David, if you read Obamas’ platform it specifically mentions the Harlems Childrens’ Zone as a model and possible demonstration program for other citys.

If this is still on the agenda, it might make sense to somehow lobby the administration so Dayton can be one of the communities they select.

John Ise

Right on! The Harlem Children’s Zone is a great, albeit tremendously expensive, initiative (I think it runs around $75 million to do the Harlem initiative a year). Nevertheless, improve schools and the parenting skills of children in those schools, and constructively engage parents and children in the early years in life (ideally 0-5 years old as their brains cognitively develop), all the better. Couple this with a making every Dayton school a “community school” where after school/day care services are available as well as a host of other services.

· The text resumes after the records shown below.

(* ===== verification/IncrSchedule.v ===== *)
(** * [IncrementalScheduler], part 4 ([scheduler/scheduler_incremental.cpp]):
    time sharing, scheduling one model, and the scheduling loop. *)
From Stdlib Require Import ZArith SpecFloat String Lia.
From S2P Require Import Prelude CppFloat CppStd LatencyModel DevPerfModel SchedData SchedUtils SchedBase Json Setup IncrEstimate IncrFit IncrReadjust.

(** ** [allocateTimeShare] *)

(** [size < _numMaxModel] compares unsigned. *)
Definition below_max_model (size : nat) (numMaxModel : Z) : bool :=
  ((numMaxModel <? 0) || (Z.of_nat size <? numMaxModel))%Z.

Definition same_slot (a b : Node) : bool :=
  ((n_id a =? n_id b) && (n_dedup_num a =? n_dedup_num b)
   && (n_resource_pntg a =? n_resource_pntg b))%Z.

Definition ts_candidate (id : Z) (ts_node_list : list NodePtr) (gp : GPUPtr) (np : NodePtr) : SM bool :=
  fits ← doesFitMemLimit gp id np;
  if negb (fits : bool) then mret false
  else
    n ← rd_node np;
    s ← sched;
    if decide (ts_node_list = []) then
      mret (ltb (n_occupancy n) (i2f 1) && below_max_model (length (n_vTaskList n)) (_numMaxModel s))
    else
      r ← for_ret ts_node_list (fun np2 =>
        n2 ← rd_node np2; mret (if same_slot n n2 then Some tt else None));
      mret (match r with Some _ => true | None => false end).

Definition ts_candidates (id : Z) (ts_node_list : list NodePtr) (sim : SimState) : SM (list NodePtr) :=
  for_acc (vGPUList sim) [] (fun acc gp =>
    g ← rd_gpu gp;
    for_acc (g_vNodeList g) acc (fun acc np =>
      ok ← ts_candidate id ts_node_list gp np;
      mret (if (ok : bool) then acc ++ [np] else acc))).

(** [int(duty_cycle / (1000.0 / request_rate))] *)
Definition share_batch (duty_cycle : spec_float) (request_rate : Z) : Z :=
  f2i (ddiv duty_cycle (ddiv (i2d 1000) (i2d request_rate))).

(** [for(b = max_batch; b > 0; --b)] until the batch fits next to the others:
    batch size, duty cycle and latency when the loop ends. *)
Fixpoint ts_batch (n : nat) (local_batch_size duty_cycle : Z) (latency : spec_float)
    (task : Task) (node : Node) (node_ptr : NodePtr) (sim : SimState) : SM (Z * Z * spec_float) :=
  match n with
  | O => mret (local_batch_size, duty_cycle, latency)
  | S n' =>
      let duty_cycle := f2i (ddiv (dmul (i2d local_batch_size) (i2d 1000)) (i2d (t_request_rate task))) in
      latency ← getLatency (n_type node) (t_id task) local_batch_size node_ptr sim;
      if ltb (fadd (i2f duty_cycle) latency) (i2f (t_SLO task))
         && ltb (f2d (fdiv latency (i2f duty_cycle))) (dsub (i2d 1) (f2d (n_occupancy node)))
      then mret (local_batch_size, duty_cycle, latency)
      else ts_batch n' (local_batch_size - 1) duty_cycle latency task node node_ptr sim
  end.

(** Sum of the latencies on the node with the new task, and the SLOs. *)
Definition ts_latency_sum (task : Task) (node : Node) (node_ptr : NodePtr) (sim : SimState)
    (duty_cycle : Z) (latency : spec_float) : SM (spec_float * list Z) :=
  for_acc (n_vTaskList node) (fadd fzero latency, [t_SLO task]) (fun '(sum, slos) tp =>
    t ← rd_task tp;
    let batch_size := share_batch (i2d duty_cycle) (t_request_rate t) in
    let batch_size := if (batch_size =? 0)%Z then 1%Z else batch_size in
    l ← getLatency (n_type node) (t_id t) batch_size node_ptr sim;
    mret (fadd sum l, slos ++ [t_SLO t])).

(** The node with the new task: every other task gets the batch size of the new
    duty cycle, capped to [1, 32]. *)
Definition ts_update (id : Z) (node_ptr : NodePtr) (sim : SimState) (duty_cycle : Z) : SM unit :=
  n ← rd_node node_ptr;
  new_occupancy ← for_acc (n_vTaskList n) fzero (fun occ tp =>
    t ← rd_task tp;
    _ ← when (negb (t_id t =? id)%Z)
      (let b := share_batch (i2d duty_cycle) (t_request_rate t) in
       let b := if (b =? 0)%Z then 1%Z else b in
       let b := if (_MAX_BATCH <? b)%Z then _MAX_BATCH else b in
       wr_task tp (fun t => set_t_throughput
         (d2f (ddiv (dmul (i2d b) (i2d 1000)) (i2d duty_cycle))) (set_t_batch_size b t)));
    t ← rd_task tp;
    l ← getLatency (n_type n) (t_id t) (t_batch_size t) node_ptr sim;
    mret (fadd occ (fdiv l (i2f duty_cycle))));
  wr_node node_ptr (fun n => set_n_occupancy new_occupancy (set_n_duty_cycle (i2f duty_cycle) n)).

(** One candidate: [Some tt] when the task was placed ([found]). *)
Definition ts_try (task : TaskPtr) (sim : SimState) (node_ptr : NodePtr) : SM (option unit) :=
  t ← rd_task task;
  contained ← checkContain (t_id t) node_ptr;
  n ← rd_node node_ptr;
  if (contained : bool) then mret None
  else if geb (f2d (n_occupancy n)) (i2d 1) then mret None
  else
    i ← gets w_indet;
    let max_batch := f2i (dmul (f2d (n_duty_cycle n)) (ddiv (i2d (t_request_rate t)) (i2d 1000))) in
    if (max_batch =? 0)%Z then mret None
    else
      let max_batch := if (_MAX_BATCH <? max_batch)%Z then _MAX_BATCH else max_batch in
      '(local_batch_size, duty_cycle, latency) ←
        ts_batch (Z.to_nat max_batch) max_batch (indet_int i) (indet_float i) t n node_ptr sim;
      if gtb (i2f duty_cycle) (n_duty_cycle n) then mret None
      else if (local_batch_size =? 0)%Z then mret None
      else
        '(latency_sum, SLOs) ← ts_latency_sum t n node_ptr sim duty_cycle latency;
        if gtb (f2d (fdiv latency_sum (i2f duty_cycle))) (i2d 1) then mret None
        else
          let latency_sum := fadd latency_sum (i2f duty_cycle) in
          if existsb (fun slo => gtb latency_sum (i2f slo)) SLOs then mret None
          else
            let local_throughput :=
              d2f (dmul (i2d local_batch_size) (ddiv (i2d 1000) (i2d duty_cycle))) in
            new_task_ptr ← createNewTaskPtr (t_id t) (t_request_rate t) (t_SLO t) local_batch_size
                             local_throughput;
            _ ← wr_node node_ptr (fun n => set_n_vTaskList (n_vTaskList n ++ [new_task_ptr]) n);
            let left := fsub (i2f (t_request_rate t)) local_throughput in
            _ ← wr_task task (set_t_request_rate (if gtb left (i2f 0) then f2i left else 0%Z));
            gpu_ptr ← lift (at_index (vGPUList sim) (n_id n));
            _ ← addGPUMemUsage gpu_ptr (t_id t) node_ptr;
            _ ← ts_update (t_id t) node_ptr sim duty_cycle;
            mret (Some tt).

Definition allocateTimeShare (task : TaskPtr) (sim : SimState) (ts_node_list : list NodePtr) :
    SM bool :=
  t ← rd_task task;
  candidates ← ts_candidates (t_id t) ts_node_list sim;
  candidates ← sort_nodes cmp_nodeptr_occu_dsc candidates;
  loop (S (S (length candidates))) tt (fun _ =>
    t ← rd_task task;
    if negb (TRP_SLACK <? i32 (t_request_rate t + t_additional_rate t))%Z
    then mret (inr EXIT_SUCCESS)
    else
      found ← for_ret candidates (ts_try task sim);
      mret (match found with Some _ => inl tt | None => inr EXIT_FAILURE end)).

(** ** Scheduling one model *)
Definition getEstimate (task : TaskPtr) : SM (list NodePtr) :=
  t ← rd_task task;
  type ← getMinPartSum t;
  estimateTrp (rate_fuel (t_request_rate t)) type t (t_request_rate t) [].

Definition empty_nodes (decision : SimState) : SM (list NodePtr) :=
  for_acc (vGPUList decision) [] (fun acc gp =>
    g ← rd_gpu gp;
    for_acc (g_vNodeList g) acc (fun acc np =>
      n ← rd_node np;
      mret (if decide (n_vTaskList n = []) then acc ++ [np] else acc))).

(** The first occurrence of model [id] is erased. *)
Fixpoint erase_model (id : Z) (l : list TaskPtr) : SM (option (list TaskPtr)) :=
  match l with
  | [] => mret None
  | tp :: l' =>
      t ← rd_task tp;
      if (t_id t =? id)%Z then mret (Some l')
      else
        o ← erase_model id l';
        mret (match o with Some l'' => Some (tp :: l'') | None => None end)
  end.

(** Takes the task off one node: [target_nodes] gets the nodes that are empty,
    [ts_target_nodes] the nodes that held the task. *)
Definition retrieve_node (task : TaskPtr) (decision : SimState)
    (st : list NodePtr * list NodePtr) (np : NodePtr) : SM (list NodePtr * list NodePtr) :=
  let '(target_nodes, ts_target_nodes) := st in
  n ← rd_node np;
  if decide (n_vTaskList n = []) then mret (target_nodes ++ [np], ts_target_nodes)
  else
    t ← rd_task task;
    o ← erase_model (t_id t) (n_vTaskList n);
    ts_target_nodes ← (match o with
                       | Some l => _ ← wr_node np (set_n_vTaskList l);
                                   mret (ts_target_nodes ++ [np])
                       | None => mret ts_target_nodes
                       end);
    latency_sum ← sum_latency np decision;
    _ ← wr_node np (fun n => set_n_occupancy (fdiv latency_sum (n_duty_cycle n)) n);
    n ← rd_node np;
    mret (if decide (n_vTaskList n = []) then target_nodes ++ [np] else target_nodes,
          ts_target_nodes).

Definition retrieve_nodes (task : TaskPtr) (decision : SimState) :
    SM (list NodePtr * list NodePtr) :=
  for_acc (vGPUList decision) ([], []) (fun st gp =>
    g ← rd_gpu gp; for_acc (g_vNodeList g) st (retrieve_node task decision)).

(** Readjust, merge the residues, and time-share as the last resort. *)
Definition adjust_or_share (task : TaskPtr) (decision : SimState) (nodes ts_nodes : list NodePtr) :
    SM bool :=
  _ ← readjust task nodes decision;
  failed ← mergeResidue task decision;
  if negb (failed : bool) then mret EXIT_SUCCESS
  else
    s ← sched;
    if _useSelfTuning s then mret EXIT_FAILURE
    else
      failed ← allocateTimeShare task decision ts_nodes;
      mret (if (failed : bool) then EXIT_FAILURE else EXIT_SUCCESS).

Definition addModeltoSchedule (task : TaskPtr) (decision : SimState) : SM bool :=
  _ ← wr_task task (set_t_additional_rate 0);
  scheduled ← isModelScheduled task decision;
  if negb (scheduled : bool) then
    _ ← getMaxPartSize decision;
    estimate_result ← getEstimate task;
    estimate_result ← sort_nodes cmp_nodeptr_dsc estimate_result;
    nofit ← checkFit estimate_result decision;
    goto_adjust ← (if (nofit : bool) then mret true
                   else allocateFit estimate_result task decision);
    if (goto_adjust : bool) then
      nodes ← empty_nodes decision;
      nodes ← sort_nodes cmp_nodeptr_dsc nodes;
      adjust_or_share task decision nodes []
    else mret EXIT_SUCCESS
  else
    '(target_nodes, ts_target_nodes) ← retrieve_nodes task decision;
    target_nodes ← sort_nodes cmp_nodeptr_dsc target_nodes;
    adjust_or_share task decision target_nodes ts_target_nodes.

(** ** The scheduling loop *)

(** [elasticPartitioning] ends without a [return]: its value is indeterminate
    when every model could be added.  The session is left sorted. *)
Definition elasticPartitioning (session : list Task) (decision : SimState) : SM (bool * list Task) :=
  let session := std_sort cmp_task_dsc session in
  r ← for_ret session (fun task =>
    s ← sched;
    _ ← (match _perModelSatTable s !! t_id task with
         | Some _ => mret tt
         | None => initSaturateTrp task
         end);
    task_ptr ← new_task task;
    failed ← addModeltoSchedule task_ptr decision;
    mret (if (failed : bool) then Some EXIT_FAILURE else None));
  i ← gets w_indet;
  mret (match r with Some e => e | None => indet_bool i end, session).

Definition INTF_THRESHOLD : spec_float := d2f (dlit 85 100).

(** Throughput of every model over the whole schedule. *)
Definition total_throughput (decision : SimState) : SM (list (Z * spec_float)) :=
  for_acc (vGPUList decision) [] (fun m gp =>
    g ← rd_gpu gp;
    for_acc (g_vNodeList g) m (fun m np =>
      n ← rd_node np;
      for_acc (n_vTaskList n) m (fun m tp =>
        t ← rd_task tp;
        mret (om_set (t_id t) (fadd (default fzero (om_find (t_id t) m)) (t_throughput t)) m)))).

(** The tasks whose throughput fell below 85% of their rate; [None] when one of
    them was retried already. *)
Definition retry_session (i : Indet) (session : list Task) (trpt : list (Z * spec_float))
    (org_rate : Z -> spec_float) (retried : gset Z) : option (list Task * gset Z) :=
  foldl (fun acc task =>
    match acc with
    | None => None
    | Some (new_session, retried) =>
        let id := t_id task in
        if ltb (default fzero (om_find id trpt)) (fmul (org_rate id) INTF_THRESHOLD) then
          if decide (id ∈ retried) then None
          else Some (new_session ++
                 [set_t_request_rate (f2i (org_rate id)) (set_t_SLO (t_SLO task)
                    (set_t_id id (raw_task i)))],
               {[id]} ∪ retried)
        else Some (new_session, retried)
    end) (Some ([], retried)) session.

Definition org_rate_of (session : list Task) (id : Z) : spec_float :=
  default fzero (om_find id (foldl (fun m t => om_set (t_id t) (i2f (t_request_rate t)) m) [] session)).

(** One round: the session is scheduled and, with interference, the tasks that
    miss their rate are retried ([inl]). *)
Definition sched_round (decision : SimState) (st : list Task * gset Z) :
    SM ((list Task * gset Z) + (bool * list Task)) :=
  let '(session, retried) := st in
  let org_rate := org_rate_of session in
  '(failed, session) ← elasticPartitioning session decision;
  if (failed : bool) then mret (inr (EXIT_FAILURE, session))
  else
    s ← sched;
    if _useInterference s then
      trpt ← total_throughput decision;
      i ← gets w_indet;
      mret (match retry_session i session trpt org_rate retried with
            | None => inr (EXIT_FAILURE, session)
            | Some ([], _) => inr (EXIT_SUCCESS, [])
            | Some (new_session, retried) => inl (new_session, retried)
            end)
    else mret (inr (EXIT_SUCCESS, session)).

(** A task is retried once at most: a second failure of a retried session
    returns, so two rounds are all there is. *)
Definition SCHED_ROUNDS : nat := 2.

Definition incrementalScehduling (session : list Task) (decision : SimState) :
    SM (bool * list Task * SimState) :=
  s ← sched;
  decision ← (if decide (vGPUList decision = []) then initiateDevs decision (_numMaxGPU s)
              else mret decision);
  '(r, session) ← loop SCHED_ROUNDS (session, ∅) (sched_round decision);
  mret (r, session, decision).

(** The schedule found is copied to [new_output]. *)
Definition runScheduling (task_list : list Task) (prev_output new_output : SimState)
    (allow_repart : bool) : SM (bool * list Task * SimState * SimState) :=
  _ ← mod_sched (set_useRepartition allow_repart);
  '(failed, task_list, prev_output) ← incrementalScehduling task_list prev_output;
  if (failed : bool) then mret (EXIT_FAILURE, task_list, prev_output, new_output)
  else
    new_output ← copyToOutput prev_output new_output;
    mret (EXIT_SUCCESS, task_list, prev_output, new_output).

Definition setupNetworkChecker (config : option Value) : SM unit :=
  failed ← zoom (fun w => _NLC (w_sched w)) (fun t w => set_w_sched (set_NLC t (w_sched w)) w)
             (setupPerTaskInputDimension config);
  mod_sched (set_isNLCInitated (negb failed)).

Definition inspectNetworkBW (input : SimState) : SM bool := isBandwidthOK input.
(* ===== verification/Demo.v ===== *)
(** * A concrete cluster

    Two GPUs of one type with a measured profile for one model, used by the
    witnesses: the definitions are run on it. *)
From Stdlib Require Import ZArith SpecFloat String Lia.
From S2P Require Import Prelude CppFloat CppStd LatencyModel DevPerfModel SchedData SchedUtils SchedBase IncrEstimate IncrFit IncrReadjust IncrSchedule.

Definition demo_rows : list string :=
  ["resnet50,100,1,4.0"; "resnet50,100,8,12.0"; "resnet50,100,32,40.0";
   "resnet50,80,1,4.5"; "resnet50,80,8,13.0"; "resnet50,80,32,46.0";
   "resnet50,50,1,5.5"; "resnet50,50,8,18.0"; "resnet50,50,32,66.0";
   "resnet50,20,1,9.0"; "resnet50,20,8,40.0"; "resnet50,20,32,150.0"]%string.

Definition demo_lat : LatencyModel :=
  match setupTable demo_rows empty_latency_model with
  | Done (_, lm) => lm | Stop _ => empty_latency_model end.

Definition demo_perf : DevPerfModel :=
  {| _latModel := demo_lat; _intModel := empty_interference_model; _devMem := 16000 |}.

(** The batching overhead of batch size [b] is [b/4] ms. *)
Definition demo_overhead : gmap Z spec_float :=
  list_to_map (map (fun n => (Z.of_nat n, fdiv (i2f (Z.of_nat n)) (i2f 4))) (seq 1 32)).

Definition demo_sched : Sched :=
  mkSched false 2 4 true (i2f 1) false true false true [100; 80; 50; 20]%Z ∅ demo_overhead ∅
    {[7%Z := 1000%Z]} {["A"%string := demo_perf]} [("A"%string, 2%Z)]
    ["lenet1"; "lenet2"; "lenet3"; "lenet4"; "lenet5"; "lenet6"; "googlenet"; "resnet50"]%string
    false "" ∅ ∅ false.

Definition demo_indet : Indet := mkIndet 77 fzero false.
Definition demo_task (rate : Z) : Task := mkTask 7 rate rate 0 100 0 fzero.

(** The devices are created and their memory is initialised. *)
Definition demo_boot : SM SimState :=
  sim ← initiateDevs (mkSimState [] [100]%Z 0) 2; _ ← initDevMems sim; mret sim.
Definition start : SimState * World :=
  match demo_boot (mkWorld demo_sched [] [] [] demo_indet) with
  | Done r => r | Stop _ => (mkSimState [] [] 0, mkWorld demo_sched [] [] [] demo_indet) end.
Definition demo_sim : SimState := start.1.
Definition demo_world : World := start.2.

(** The nodes of a schedule: size, GPU, tasks as (model, batch). *)
Definition show (sim : SimState) (w : World) : list (list (Z * list (Z * Z))) :=
  map (fun gp => match w_gpus w !! gp with
    | None => []
    | Some g => map (fun np => match w_nodes w !! np with
        | None => (-1, [])%Z
        | Some n => (n_resource_pntg n, omap (fun tp =>
            t ← w_tasks w !! tp; Some (t_id t, t_batch_size t)) (n_vTaskList n)) end)
        (g_vNodeList g) end) (vGPUList sim).

(** A node estimated for the model, with its task; the two GPUs are empty. *)
Definition demo_estimate : SM NodePtr :=
  tp ← new_task (mkTask 7 100 0 0 100 8 (i2f 400));
  new_node (mkNode [tp] (i2f 20) (i2f 1) 50 0 false 0 "A").
Definition fit_start : NodePtr * World :=
  match demo_estimate demo_world with Done r => r | Stop _ => (0%nat, demo_world) end.
Lemma keep_grow_estimate input pntg r sim :
  ~ K input -> keeping KP (grow_estimate input pntg r sim) any.
Proof.
  intros Hi. unfold grow_estimate. eapply keeping_bind; [by apply keep_wr_node_free|]. intros _ _.
  keep.
Qed.
Lemma keep_adjust_gpu_nodes g t sim : keeping KP (adjust_gpu_nodes g t sim) any.
Proof. unfold adjust_gpu_nodes. keep. Qed.

Lemma keep_revertNode n : keeping KP (revertNode n) any.
Proof. unfold revertNode. keep. Qed.
Lemma keep_checkNeedtoRevert n t sim : keeping KP (checkNeedtoRevert n t sim) any.
Proof. unfold checkNeedtoRevert. keep. Qed.
Lemma keep_getNodewithPriorityType t ty l :
  keeping KP (getNodewithPriorityType t ty l)
    (fun o => match o with Some p => p ∈ l | None => True end).
Proof.
  unfold getNodewithPriorityType. eapply keeping_bind; [apply keeping_massert|]. intros _ _.
  eapply keeping_bind; [apply keep_getMaxReturnPart|]. intros _ _.
  apply keeping_for_ret; [done|]. intros np Hnp.
  eapply keeping_bind; [apply keep_rd_node|]. intros n _. apply keeping_ret. by destruct (String.eqb _ _).
Qed.

Lemma sizes_ok_any s : sizes_ok any s.
Proof. done. Qed.

Lemma keep_pick_node t l sim : keeping KP (pick_node t l sim) (fun p => p ∈ l).
Proof.
  unfold pick_node, checkTypePriority.
  apply keeping_bind with (Q1 := any); [keep|]. intros pr _.
  eapply keeping_bind; [apply keep_rd_task|]. intros t' _.
  apply keeping_bind with (Q1 := any).
  { destruct pr; [keep|]. eapply keeping_bind; [apply keep_getMaxPartSize|]. intros _ _.
    apply keep_getMinPartSum, sizes_ok_any. }
  intros ty _. eapply keeping_bind; [apply keep_getNodewithPriorityType|]. intros [p|] Hp.
  - by apply keeping_ret.
  - apply keeping_lift. intros a Ha. apply deref_inv in Ha.
    apply head_Some in Ha as [l' ->]. by left.
Qed.

Lemma keep_is_residue_of m n : keeping KP (is_residue_of m n) any.
Proof. unfold is_residue_of. keep. Qed.
Hint Resolve keep_is_residue_of keep_subtractGPUMemUsage keep_addGPUMemUsage : keeps.
Lemma keep_collect_residues t sim : keeping KP (collect_residues t sim) any.
Proof. unfold collect_residues, collect_residue. keep. Qed.
Lemma keep_clear_residues m sim : keeping KP (clear_residues m sim) any.
Proof. unfold clear_residues. keep. Qed.
Lemma keep_place_residue t tp sim gp r np : keeping KP (place_residue t tp sim gp r np) any.
Proof. unfold place_residue. keep. Qed.

Lemma keep_ts_candidates i l sim : keeping KP (ts_candidates i l sim) any.
Proof. unfold ts_candidates, ts_candidate. keep. Qed.
Lemma keep_ts_batch n a b c t nd np sim : keeping KP (ts_batch n a b c t nd np sim) any.
Proof.
  revert a b c. induction n as [|n IH]; intros a b c; cbn; [by apply keeping_ret|]. keep.
Qed.
Hint Resolve keep_ts_candidates keep_ts_batch : keeps.
Lemma keep_ts_try t sim n : keeping KP (ts_try t sim n) any.
Proof. unfold ts_try, ts_latency_sum, ts_update. keep. Qed.
Hint Resolve keep_ts_try : keeps.
Lemma keep_allocateTimeShare t sim l : keeping KP (allocateTimeShare t sim l) any.
Proof.
  unfold allocateTimeShare.
  assert (Hs : forall c l, keeping KP (sort_nodes c l) any)
    by (intros; eapply keeping_any, keep_sort_nodes).
  keep.
Qed.

Definition sim_list (sim : SimState) (l : list nat) : Prop := forall p, p ∈ l -> in_sim w0 sim p.
Lemma sim_list_snoc sim l p : sim_list sim l -> in_sim w0 sim p -> sim_list sim (l ++ [p]).
Proof. intros Hl Hp q [Hq| ->%list_elem_of_singleton]%elem_of_app; auto. Qed.
Hint Resolve sim_list_snoc : core.

Lemma keep_empty_nodes sim : keeping KP (empty_nodes sim) (sim_list sim).
Proof.
  unfold empty_nodes. apply keeping_for_acc; [by intros p ?%elem_of_nil|].
  intros acc gp Hgp Hacc. eapply keeping_bind; [apply keep_rd_gpu|]. intros g Hg.
  apply keeping_for_acc; [done|]. clear acc Hacc. intros acc np Hnp Hacc.
  eapply keeping_bind; [apply keep_rd_node|]. intros n _. apply keeping_ret.
  case_decide; [|done]. apply sim_list_snoc; [done|]. exact (in_sim_intro _ _ _ _ Hgp Hg Hnp).
Qed.

Lemma keep_erase_model i l : keeping KP (erase_model i l) any.
Proof. induction l as [|tp l IH]; cbn; [by apply keeping_ret|]. keep. Qed.
Hint Resolve keep_erase_model : keeps.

See http://www.youtube.com/watch?v=8DrGHkNbIeQ for more.

Jeff

Here’s the blurb from Obama’s platform website:

“# Establish ‘Promise Neighborhoods’ for Areas of Concentrated Poverty: Successful strategies to address concentrated, intergenerational poverty are comprehensive in nature and address the full range of obstacles that stand in the way of poor children. One highly-acclaimed model is the Harlem Children’s Zone in New York City, which provides a full network of services to an entire neighborhood from birth to college. Obama and Biden will create 20 Promise Neighborhoods in cities that have high levels of poverty and crime and low levels of student academic achievement.”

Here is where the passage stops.